─── Given data ───

Lemma register_write_other s i j v :
  0 <= i -> 0 <= j -> i <> j ->
  register (write_register s i v) j = register s j.
Proof.
  intros Hi Hj Hne. unfold register, write_register, set_registers; simpl.
  rewrite !nth_lookup, list_lookup_insert_ne by lia. reflexivity.
Qed.

Lemma register_set_flag_15 s f :
  length (data_registers s) = 16%nat -> register (set_flag s f) 15 = b2z f.
Proof. intros Hl. unfold set_flag. apply register_write_same; lia. Qed.

Lemma register_set_flag_other s f j :
  0 <= j -> j <> 15 -> register (set_flag s f) j = register s j.
Proof. intros. unfold set_flag. apply register_write_other; lia. Qed.

Section Arithmetic.
Context {D K B : Type} `{Chip8Display D} `{Chip8Keyboard K} `{Chip8Beeper B}.

(** Claim C7, amended. [8xy4] and [8xy5] never fail; [VF] ends up holding the
    carry / no-borrow flag for every destination [x], and a destination other
    than [VF] holds the wrapped result. With [x = 15] the flag store comes
    last, so [VF] holds only the flag. *)
Theorem add_sub_xy_semantics (r : Z) (m : Machine D K B) (x y a b : Z) :
  regs_ok m -> 0 <= x < 16 -> 0 <= y < 16 ->
  register m.(state) x = a -> register m.(state) y = b ->
  (exists m', execute r (ADD_XY x y) m = Ok tt m' /\
     (x <> 15 -> register m'.(state) x = (a + b) mod 256) /\
     register m'.(state) 15 = (if a + b >? 255 then 1 else 0)) /\
  (exists m', execute r (SUB_XY x y) m = Ok tt m' /\
     (x <> 15 -> register m'.(state) x = (a - b) mod 256) /\
     register m'.(state) 15 = (if a >=? b then 1 else 0)).
Proof.
  unfold regs_ok. intros Hl Hx Hy Ha Hb. subst a b.
  split; eexists; (split; [reflexivity|]); simpl state;
    (split; [intros Hne; rewrite register_set_flag_other by lia;
             apply register_write_same; lia
            | rewrite register_set_flag_15 by (rewrite length_write_register; lia)]).
  - unfold b2z. destruct (255 <? _) eqn:E1, (_ >? 255) eqn:E2; lia.
  - unfold b2z. destruct (_ <? _) eqn:E1, (_ >=? _) eqn:E2; simpl; lia.
Qed.

(** Claim C10. With [x = 15] the flag store comes after the result store, so [VF]
    ends up holding the flag of each of the five flag-writing instructions. *)
Theorem flag_overwrites_vf (r : Z) (m : Machine D K B) (y a b : Z) :
  regs_ok m -> 0 <= y < 16 ->
  register m.(state) 15 = a -> register m.(state) y = b ->
  (exists m', execute r (ADD_XY 15 y) m = Ok tt m' /\
     register m'.(state) 15 = (if a + b >? 255 then 1 else 0)) /\
  (exists m', execute r (SUB_XY 15 y) m = Ok tt m' /\
     register m'.(state) 15 = (if a >=? b then 1 else 0)) /\
  (exists m', execute r (SHR 15) m = Ok tt m' /\ register m'.(state) 15 = 1) /\
  (exists m', execute r (SUBN_XY 15 y) m = Ok tt m' /\
     register m'.(state) 15 = (if b >=? a then 1 else 0)) /\
  (exists m', execute r (SHL 15) m = Ok tt m' /\ register m'.(state) 15 = 1).
Proof.
  unfold regs_ok. intros Hl Hy Ha Hb. subst a b.
  repeat split; eexists; (split; [reflexivity|]); simpl state;
    rewrite register_set_flag_15 by (rewrite length_write_register; lia);
    unfold b2z; try reflexivity.
  - destruct (255 <? _) eqn:E1, (_ >? 255) eqn:E2; lia.
  - destruct (_ <? _) eqn:E1, (_ >=? _) eqn:E2; simpl; lia.
  - destruct (_ <? _) eqn:E1, (_ >=? _) eqn:E2; simpl; lia.
Qed.

End Arithmetic.


(** ** Shifts *)

(** Claim C1. [8xy6] and [8xyE] compute [Vx >> 1] and [(Vx << 1) mod 256],
    but [VF] is not the bit shifted out: [overflowing_shr(1)] and
    [overflowing_shl(1)] on a [u8] report whether the shift amount is at
    least 8, which is never the case, so [VF] is always 1. Running
    [V0 = 2; V0 >>= 1] gives [VF = 1] while bit 0 of 2 is 0, and
    [V0 = 1; V0 <<= 1] gives [VF = 1] while bit 7 of 1 is 0. *)
Theorem shift_flag_is_not_shifted_bit :
  run_regs [0x60; 0x02; 0x80; 0x06] 2 = Some ([1] ++ repeat 0 14 ++ [1]) /\
  Z.testbit 2 0 = false /\
  run_regs [0x60; 0x01; 0x80; 0x0E] 2 = Some ([2] ++ repeat 0 14 ++ [1]) /\
  Z.testbit 1 7 = false.
Proof. repeat split; vm_compute; reflexivity. Qed.

(** ** Sprite clipping *)

(** Claim C3. [CrossTermDisplay::draw] only drops a pixel whose flat index
    [row * 64 + col] is past the end of the framebuffer; a pixel past the
    right edge lands on the next row. A row of 8 pixels at [(60, 0)] lights
    index 64, column 0 of row 1, with its fifth pixel (column 64). *)
Theorem draw_wraps_past_right_edge :
  exists d, CrossTerm.draw CrossTerm.blank 60 0 [0xFF] = Some (d, false) /\
            d !! 64%nat = Some true /\ CrossTerm.blank !! 64%nat = Some false.
Proof. eexists. split; [reflexivity | split; vm_compute; reflexivity]. Qed.

(** ** Arithmetic with [VF] as destination *)

(** Claim C7, as stated for every destination: with [x = 15], [a = 200],
    [b = 100], [8F14] leaves [VF = 1], not [(a + b) mod 256 = 44]. *)
Lemma add_xy_vf_destination_counterexample :
  run_regs [0x6F; 200; 0x61; 100; 0x8F; 0x14] 3 = Some ([0; 100] ++ repeat 0 13 ++ [1]) /\
  (200 + 100) mod 256 = 44 /\ 44 <> 1.
Proof. split; [vm_compute; reflexivity | split; [reflexivity | lia]]. Qed.

(** ** Loading *)

Lemma store_bytes_spec (bytes : list Z) : forall (r r' : list Z) (base i : Z),
  0 <= base -> 0 <= i -> store_bytes r base i bytes = Some r' ->
  length r' = length r /\
  (forall k, (k < length bytes)%nat ->
     r' !! (Z.to_nat (base + i) + k)%nat = bytes !! k) /\
  (forall a, (a < Z.to_nat (base + i) \/ Z.to_nat (base + i) + length bytes <= a)%nat ->
     r' !! a = r !! a).
Proof.
  induction bytes as [|b rest IH]; intros r r' base i Hb Hi Hs; simpl in Hs.
  - injection Hs as <-. repeat split; intros; simpl in *; try lia; reflexivity.
  - unfold arr_set in Hs.
    destruct ((0 <=? base + i) && (base + i <? Z.of_nat (length r))) eqn:E;
      [|discriminate].
    apply andb_true_iff in E as [_ E]. apply Z.ltb_lt in E.
    destruct (IH _ _ base (i + 1) Hb ltac:(lia) Hs) as (Hlen & Hin & Hout).
    rewrite length_insert in Hlen.
    repeat split; [exact Hlen | |].
    + intros [|k] Hk; simpl in Hk.
      * rewrite Hout by lia. rewrite Nat.add_0_r, list_lookup_insert_eq by lia.
        reflexivity.
      * replace (Z.to_nat (base + i) + S k)%nat with (Z.to_nat (base + (i + 1)) + k)%nat
          by lia.
        apply Hin. lia.
    + intros a Ha. simpl in Ha. rewrite Hout by lia.
      apply list_lookup_insert_ne. lia.
Qed.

───

● **Problem requirements**:
Please reproduce exactly the lines above, beginning with the first and ending with the line that contains "Lemma register_set_flag_15 s", and include nothing outside that range.

● **Exercise answer**:
Lemma register_write_other s i j v :
  0 <= i -> 0 <= j -> i <> j ->
  register (write_register s i v) j = register s j.
Proof.
  intros Hi Hj Hne. unfold register, write_register, set_registers; simpl.
  rewrite !nth_lookup, list_lookup_insert_ne by lia. reflexivity.
Qed.

Lemma register_set_flag_15 s f :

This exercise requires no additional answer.